(TRY IT): Nothing in the records may change. Output them all exactly.

•••••

(* ===== verification/Breaker.v ===== *)
(** * One circuit breaker: [internal/transport/circuitbreaker/breaker.go]

    Every method holds the breaker's mutex from start to end, so a concurrent
    execution is a sequence of the operations below.  A method reads the clock once;
    its reading is the argument [now].  [stateChangeCallback] is a value of an
    abstract type [C]; the calls a method makes to it are returned as a list, in the
    order the method makes them. *)

From S2P Require Import Prelude GoStrings Config.
From stdpp Require Import options.

Inductive State := StateClosed | StateOpen | StateHalfOpen.

#[export] Instance State_eq_dec : EqDecision State.
Proof. solve_decision. Defined.

Definition normalizeConfig (cfg : CBConfig) : CBConfig := {|
  cb_FailureThreshold := if cb_FailureThreshold cfg <=? 0 then 5 else cb_FailureThreshold cfg;
  cb_SuccessThreshold := if cb_SuccessThreshold cfg <=? 0 then 3 else cb_SuccessThreshold cfg;
  cb_Timeout := if cb_Timeout cfg <=? 0 then 30 * Second else cb_Timeout cfg;
  cb_WindowSize := if cb_WindowSize cfg <=? 0 then 60 * Second else cb_WindowSize cfg;
  cb_HalfOpenMaxRequests :=
    if cb_HalfOpenMaxRequests cfg <=? 0 then 3 else cb_HalfOpenMaxRequests cfg;
|}.

Arguments normalizeConfig : simpl never.

Record Breaker (C : Type) := mkBreaker {
  b_config : CBConfig;
  b_stateChangeCallback : option C;
  b_state : State;
  b_openUntil : Time;
  b_failures : list Time;
  b_halfOpenSuccesses : Z;
  b_halfOpenInFlight : Z;
}.
Arguments mkBreaker {C}.
Arguments b_config {C}.
Arguments b_stateChangeCallback {C}.
Arguments b_state {C}.
Arguments b_openUntil {C}.
Arguments b_failures {C}.
Arguments b_halfOpenSuccesses {C}.
Arguments b_halfOpenInFlight {C}.

Section Breaker.
Context {C : Type}.
Implicit Types b : Breaker C.

(** A breaker after a method, and the callback calls the method made. *)
Abbreviation Effect := (Breaker C * list (C * State))%type.

Definition New (config : CBConfig) : Breaker C := {|
  b_config := normalizeConfig config;
  b_stateChangeCallback := None;
  b_state := StateClosed;
  b_openUntil := zero_time;
  b_failures := [];
  b_halfOpenSuccesses := 0;
  b_halfOpenInFlight := 0;
|}.

(** [if b.stateChangeCallback != nil { b.stateChangeCallback(s) }] *)
Definition notify b (s : State) : list (C * State) :=
  match b_stateChangeCallback b with Some c => [(c, s)] | None => [] end.

Definition with_failures (fs : list Time) b : Breaker C :=
  mkBreaker (b_config b) (b_stateChangeCallback b) (b_state b) (b_openUntil b)
    fs (b_halfOpenSuccesses b) (b_halfOpenInFlight b).

Definition with_openUntil (t : Time) b : Breaker C :=
  mkBreaker (b_config b) (b_stateChangeCallback b) (b_state b) t
    (b_failures b) (b_halfOpenSuccesses b) (b_halfOpenInFlight b).

Definition with_halfOpen (successes inFlight : Z) b : Breaker C :=
  mkBreaker (b_config b) (b_stateChangeCallback b) (b_state b) (b_openUntil b)
    (b_failures b) successes inFlight.

Definition openLocked (now : Time) b : Effect :=
  (mkBreaker (b_config b) (b_stateChangeCallback b) StateOpen
     (AddDuration now (cb_Timeout (b_config b))) [] 0 0,
   notify b StateOpen).

Definition closeLocked b : Effect :=
  (mkBreaker (b_config b) (b_stateChangeCallback b) StateClosed zero_time [] 0 0,
   notify b StateClosed).

Definition ForceClose b : Effect :=
  (mkBreaker (b_config b) (b_stateChangeCallback b) StateClosed zero_time [] 0 0,
   notify b StateClosed).

Definition pruneFailuresLocked (now : Time) b : Breaker C :=
  if (cb_WindowSize (b_config b) <=? 0) || bool_decide (b_failures b = []) then b
  else
    let cutoff := AddDuration now (- cb_WindowSize (b_config b)) in
    with_failures (List.filter (fun failureAt => negb (Before failureAt cutoff)) (b_failures b)) b.

(** [if len(b.failures) >= b.config.FailureThreshold { b.openLocked(now) }] *)
Definition tripIfThreshold (now : Time) b : Effect :=
  if cb_FailureThreshold (b_config b) <=? Z.of_nat (length (b_failures b))
  then openLocked now b else (b, []).

(** [b.state == StateOpen && !now.Before(b.openUntil)] *)
Definition timeoutElapsed (now : Time) b : bool :=
  bool_decide (b_state b = StateOpen) && negb (Before now (b_openUntil b)).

•••••

(RESPONSE TO THE TASK):
(* ===== verification/Breaker.v ===== *)
(** * One circuit breaker: [internal/transport/circuitbreaker/breaker.go]

    Every method holds the breaker's mutex from start to end, so a concurrent
    execution is a sequence of the operations below.  A method reads the clock once;
    its reading is the argument [now].  [stateChangeCallback] is a value of an
    abstract type [C]; the calls a method makes to it are returned as a list, in the
    order the method makes them. *)

From S2P Require Import Prelude GoStrings Config.
From stdpp Require Import options.

Inductive State := StateClosed | StateOpen | StateHalfOpen.

#[export] Instance State_eq_dec : EqDecision State.
Proof. solve_decision. Defined.

Definition normalizeConfig (cfg : CBConfig) : CBConfig := {|
  cb_FailureThreshold := if cb_FailureThreshold cfg <=? 0 then 5 else cb_FailureThreshold cfg;
  cb_SuccessThreshold := if cb_SuccessThreshold cfg <=? 0 then 3 else cb_SuccessThreshold cfg;
  cb_Timeout := if cb_Timeout cfg <=? 0 then 30 * Second else cb_Timeout cfg;
  cb_WindowSize := if cb_WindowSize cfg <=? 0 then 60 * Second else cb_WindowSize cfg;
  cb_HalfOpenMaxRequests :=
    if cb_HalfOpenMaxRequests cfg <=? 0 then 3 else cb_HalfOpenMaxRequests cfg;
|}.

Arguments normalizeConfig : simpl never.

Record Breaker (C : Type) := mkBreaker {
  b_config : CBConfig;
  b_stateChangeCallback : option C;
  b_state : State;
  b_openUntil : Time;
  b_failures : list Time;
  b_halfOpenSuccesses : Z;
  b_halfOpenInFlight : Z;
}.
Arguments mkBreaker {C}.
Arguments b_config {C}.
Arguments b_stateChangeCallback {C}.
Arguments b_state {C}.
Arguments b_openUntil {C}.
Arguments b_failures {C}.
Arguments b_halfOpenSuccesses {C}.
Arguments b_halfOpenInFlight {C}.

Section Breaker.
Context {C : Type}.
Implicit Types b : Breaker C.

(** A breaker after a method, and the callback calls the method made. *)
Abbreviation Effect := (Breaker C * list (C * State))%type.

Definition New (config : CBConfig) : Breaker C := {|
  b_config := normalizeConfig config;
  b_stateChangeCallback := None;
  b_state := StateClosed;
  b_openUntil := zero_time;
  b_failures := [];
  b_halfOpenSuccesses := 0;
  b_halfOpenInFlight := 0;
|}.

(** [if b.stateChangeCallback != nil { b.stateChangeCallback(s) }] *)
Definition notify b (s : State) : list (C * State) :=
  match b_stateChangeCallback b with Some c => [(c, s)] | None => [] end.

Definition with_failures (fs : list Time) b : Breaker C :=
  mkBreaker (b_config b) (b_stateChangeCallback b) (b_state b) (b_openUntil b)
    fs (b_halfOpenSuccesses b) (b_halfOpenInFlight b).

Definition with_openUntil (t : Time) b : Breaker C :=
  mkBreaker (b_config b) (b_stateChangeCallback b) (b_state b) t
    (b_failures b) (b_halfOpenSuccesses b) (b_halfOpenInFlight b).

Definition with_halfOpen (successes inFlight : Z) b : Breaker C :=
  mkBreaker (b_config b) (b_stateChangeCallback b) (b_state b) (b_openUntil b)
    (b_failures b) successes inFlight.

Definition openLocked (now : Time) b : Effect :=
  (mkBreaker (b_config b) (b_stateChangeCallback b) StateOpen
     (AddDuration now (cb_Timeout (b_config b))) [] 0 0,
   notify b StateOpen).

Definition closeLocked b : Effect :=
  (mkBreaker (b_config b) (b_stateChangeCallback b) StateClosed zero_time [] 0 0,
   notify b StateClosed).

Definition ForceClose b : Effect :=
  (mkBreaker (b_config b) (b_stateChangeCallback b) StateClosed zero_time [] 0 0,
   notify b StateClosed).

Definition pruneFailuresLocked (now : Time) b : Breaker C :=
  if (cb_WindowSize (b_config b) <=? 0) || bool_decide (b_failures b = []) then b
  else
    let cutoff := AddDuration now (- cb_WindowSize (b_config b)) in
    with_failures (List.filter (fun failureAt => negb (Before failureAt cutoff)) (b_failures b)) b.

(** [if len(b.failures) >= b.config.FailureThreshold { b.openLocked(now) }] *)
Definition tripIfThreshold (now : Time) b : Effect :=
  if cb_FailureThreshold (b_config b) <=? Z.of_nat (length (b_failures b))
  then openLocked now b else (b, []).

(** [b.state == StateOpen && !now.Before(b.openUntil)] *)
Definition timeoutElapsed (now : Time) b : bool :=
  bool_decide (b_state b = StateOpen) && negb (Before now (b_openUntil b)).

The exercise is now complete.